DH- They have to qualify for it. Not even just selling your house. Refinancing your house is a big problem too. There are a lot of issues. Contact the experts and talk to a few different parties. A lot that are offering both the sell and lease of a solar system might not give you the whole story.

RW- I will tell you personally, when we talked to multiple companies, the ones that offered both lease and purchase were pushing us towards the lease. We didn’t get any strong arms. Solar City, they just want to lease it. The guy that came out was just a pure sales guy. I can guarantee that there are incentives for the companies to sell the leasing program over selling it outright.

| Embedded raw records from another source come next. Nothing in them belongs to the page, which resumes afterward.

(* ===== verification/FsTheorems.v ===== *)
(** * Correctness of the file system's allocators, inodes and paths

    The properties of fs.c and mkfs.c, stated on runs of the code, and the
    concrete states they are applied to. *)

From S2P Require Import Prelude Spinlock CString Ide Drive Bio BioFacts Layout Mkfs Log LogDisk LogFacts LogSpecs Fs FsFacts FsInodes FsPaths File Boot Demo.

Section theorems.
Context {D X : Type} {dev : IdeDevice D} {dok : IdeDeviceOk D}.
Implicit Types s : fss D X.

(** C19. [balloc] returns the lowest free block, marks it and no other block
    in use, zeroes it, changes no other block than it and the bitmap, and
    writes nothing to the platter before the commit. *)
Theorem balloc_fresh s H L R b0 :
  fs_inv s H L R → meta_used s → room s L 2 → (S (length H) + length L < NBUF)%nat →
  0 ≤ b0 < sb_size (fsb s) → used (fview s) (fsb s) b0 = false →
  ∃ b s', balloc ROOTDEV s = Ok (b, s') ∧ fs_inv s' H (balloc_log s L b) R ∧
    0 ≤ b ≤ b0 ∧ used (fview s) (fsb s) b = false ∧ fview s' b = zeros ∧
    (∀ b', 0 ≤ b' < b → used (fview s) (fsb s) b' = true) ∧
    (∀ b', 0 ≤ b' < sb_size (fsb s) →
       used (fview s') (fsb s') b' = if decide (b' = b) then true else used (fview s) (fsb s) b') ∧
    (∀ k, k ≠ b → k ≠ sb_bmapstart (fsb s) → fview s' k = fview s k) ∧
    (∀ k, platter (fio s') k = platter (fio s) k).
Proof.
  intros Hinv Hm Hroom Hfree Hb0 Hu0. apply wp_ok. eapply wp_balloc; [done..| |].
  - intros b s' Hb Hu Hlow Hinv' Hs' _.
    split_and!; [done|lia| |done| |done| | |apply Hs'].
    + destruct (Z_le_gt_dec b b0); [done|]. rewrite Hlow in Hu0; [done|lia].
    + rewrite (fst_view _ _ _ _ Hs'). apply wr_eq.
    + intros b' Hb'. rewrite (fst_sb _ _ _ _ Hs'). rewrite <- (used_balloc s H L R b b') by done.
      unfold used. by rewrite (fst_view _ _ _ _ Hs').
    + intros k Hk1 Hk2. rewrite (fst_view _ _ _ _ Hs'). unfold balloc_view. by rewrite !wr_ne.
  - intros Hall. by rewrite Hall in Hu0.
Qed.

(** With every block in use [balloc] panics. *)
Theorem balloc_out_of_blocks s H L R :
  fs_inv s H L R → meta_used s → room s L 2 → (S (length H) + length L < NBUF)%nat →
  (∀ b, 0 ≤ b < sb_size (fsb s) → used (fview s) (fsb s) b = true) →
  balloc ROOTDEV s = Panic "balloc: out of blocks".
Proof.
  intros Hinv Hm Hroom Hfree Hall. apply wp_must_panic. eapply wp_balloc; [done..| |done].
  intros b s' Hb Hu. by rewrite Hall in Hu.
Qed.

(** [bfree] clears the block's bit and no other, and touches only the
    bitmap; freeing a free block panics. *)
Theorem bfree_frees s H L R b :
  fs_inv s H L R → 0 ≤ b < sb_size (fsb s) → room s L 1 → (length H + length L < NBUF)%nat →
  if used (fview s) (fsb s) b then
    ∃ s', bfree ROOTDEV b s = Ok (tt, s') ∧ fs_inv s' H (logged L (sb_bmapstart (fsb s))) R ∧
      (∀ b', 0 ≤ b' < sb_size (fsb s) →
         used (fview s') (fsb s') b' = if decide (b' = b) then false else used (fview s) (fsb s) b') ∧
      (∀ k, k ≠ sb_bmapstart (fsb s) → fview s' k = fview s k)
  else bfree ROOTDEV b s = Panic "freeing free block".
Proof.
  intros Hinv Hb Hroom Hfree. destruct (used (fview s) (fsb s) b) eqn:Hu.
  - apply wp_run. eapply wp_bfree; [done..| |congruence]. intros _ s' Hinv' Hs' _. split_and!; [done| |].
    + intros b' Hb'. rewrite (fst_sb _ _ _ _ Hs'). rewrite <- (used_bfree s H L R b b') by done.
      unfold used. by rewrite (fst_view _ _ _ _ Hs').
    + intros k Hk. rewrite (fst_view _ _ _ _ Hs'). unfold bfree_view. by rewrite wr_ne.
  - apply wp_must_panic. eapply wp_bfree; [done..|congruence|done].
Qed.

(** Allocating a block and freeing it again leaves the set of used
    blocks as it was. *)
Theorem balloc_bfree s H L R b0 :
  fs_inv s H L R → meta_used s → room s L 3 → (S (length H) + length L + 2 < NBUF)%nat →
  0 ≤ b0 < sb_size (fsb s) → used (fview s) (fsb s) b0 = false →
  ∃ s', (b ← balloc ROOTDEV; bfree ROOTDEV b) s = Ok (tt, s') ∧
    ∀ b', 0 ≤ b' < sb_size (fsb s) → used (fview s') (fsb s') b' = used (fview s) (fsb s) b'.
Proof.
  intros Hinv Hm Hroom Hfree Hb0 Hu0. apply wp_run, wp_bind. eapply wp_balloc; [done|done|apply (room_le s L 3); [done|lia]|lia| |].
  2: { intros Hall. by rewrite Hall in Hu0. }
  intros b s1 Hb Hu Hlow Hinv1 Hs1 _. pose proof (fst_sb _ _ _ _ Hs1) as Hsb1.
  assert (∀ b', 0 ≤ b' < sb_size (fsb s) →
    used (fview s1) (fsb s1) b' = if decide (b' = b) then true else used (fview s) (fsb s) b') as Hu1.
  { intros b' Hb'. rewrite Hsb1, <- (used_balloc s H L R b b') by done. unfold used. by rewrite (fst_view _ _ _ _ Hs1). }
  pose proof (logged_length L (sb_bmapstart (fsb s))). pose proof (logged_length (logged L (sb_bmapstart (fsb s))) b).
  eapply wp_bfree; [done|by rewrite Hsb1| |unfold balloc_log; lia| |].
  - eapply room_step; [done|]. by apply room_logged, room_logged.
  - intros _ s2 Hinv2 Hs2 _ b' Hb'. rewrite (fst_sb _ _ _ _ Hs2).
    transitivity (used (bfree_view s1 b) (fsb s1) b').
    { unfold used. by rewrite (fst_view _ _ _ _ Hs2). }
    rewrite (used_bfree s1 H (balloc_log s L b) R b b') by (rewrite ?Hsb1; done).
    rewrite Hu1 by done. case_decide as Hd; [|done]. by rewrite Hd, Hu.
  - rewrite Hu1, decide_True by done. done.
Qed.

(** [iget] returns the slot that caches the inode, with one more
    reference, or else a recycled slot that names it and is not yet valid; it
    changes no other slot, and no two referenced slots ever name the same
    inode. *)
Theorem iget_slot s H L R dv inum j0 p0 :
  fs_inv s H L R → (length R < 1000)%nat →
  icache s !! j0 = Some p0 → i_ref p0 = 0 ∨ imatch dv inum p0 →
  ∃ i s' p', iget dv inum s = Ok (i, s') ∧ fs_inv s' H L (i :: R) ∧
    icache s' !! i = Some p' ∧ i_dev p' = dv ∧ i_inum p' = inum ∧
    (∀ j q, icache s !! j = Some q → imatch dv inum q → j = i ∧ p' = set_i_ref (i_ref q + 1) q) ∧
    ((∀ j q, icache s !! j = Some q → ¬ imatch dv inum q) → i_ref p' = 1 ∧ i_valid p' = 0) ∧
    (∀ j, j ≠ i → icache s' !! j = icache s !! j) ∧ (∀ k, fview s' k = fview s k).
Proof.
  intros Hinv HR Hj0 Hp0.
  destruct (wp_ok (iget dv inum) (λ i s', fs_inv s' H L (i :: R) ∧ fs_step s s' H (fview s) ∧
    iget_result dv inum (icache s) i (icache s')) s) as (i & s' & Hrun & Hinv' & Hs' & Hres).
  { eapply wp_iget; [done..|auto|]. intros Hall. destruct (Hall _ _ Hj0) as [? Hno].
    destruct Hp0 as [?|?]; [lia|done]. }
  pose proof (fi_icache _ _ _ _ Hinv) as Hic. exists i, s'. destruct Hres as [(p & Hp & Hm & Hi')|(Hno & p & Hp & Hr & Hi')];
    rewrite Hi'; rewrite list_lookup_insert_eq by (by eapply lookup_lt_Some); eexists; split_and!; try done.
  - apply Hm.
  - apply Hm.
  - intros j q Hq (Hq0 & Hqd & Hqn). destruct Hm as (Hm0 & Hmd & Hmn).
    assert (j = i) as -> by (eapply (ic_uniq _ _ Hic); [done..| |]; congruence). by simplify_eq.
  - intros Hno. by destruct (Hno i p).
  - intros j Hj. by apply list_lookup_insert_ne.
  - apply Hs'.
  - intros j q Hq Hmq. by destruct (Hno j q).
  - intros j Hj. by apply list_lookup_insert_ne.
  - apply Hs'.
Qed.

DH- I think it’s just n easier sell. They’ve trained their sales guys and gals to play off those little sales techniques.

RW- That is Sales 101. I’m a sales guy. The path to least resistance is what you’ll always want. What is more important is, you’re going to be making a significant purchase either way. Whether it’s a lease or a purchase. The lease, you’re going to be offsetting the cost into the future. The purchase, you’re going to realizing it right now. Even if you finance it. It’s going to be a significant amount of money. Bottom line. So, do your research. Talk to a lot of companies. If you have questions, feel free to ask us. It’s CleanPowerAZ.org and Clean Power Az on Twitter, My name is Roger and this is Dillon. That was episode one.

DH- Get involved. Join us, we don’t need you to do anything. It’s not a a crazy thing. Join our Facebook page. Let’s get a headcount of people who are for this movement.

RW- We’ll get a mailing list. Once we hit 2000, that will be cool!

RW & DH-Thank you

RW- I just wanted to throw in real quick, this entire episode has been powered by the sun.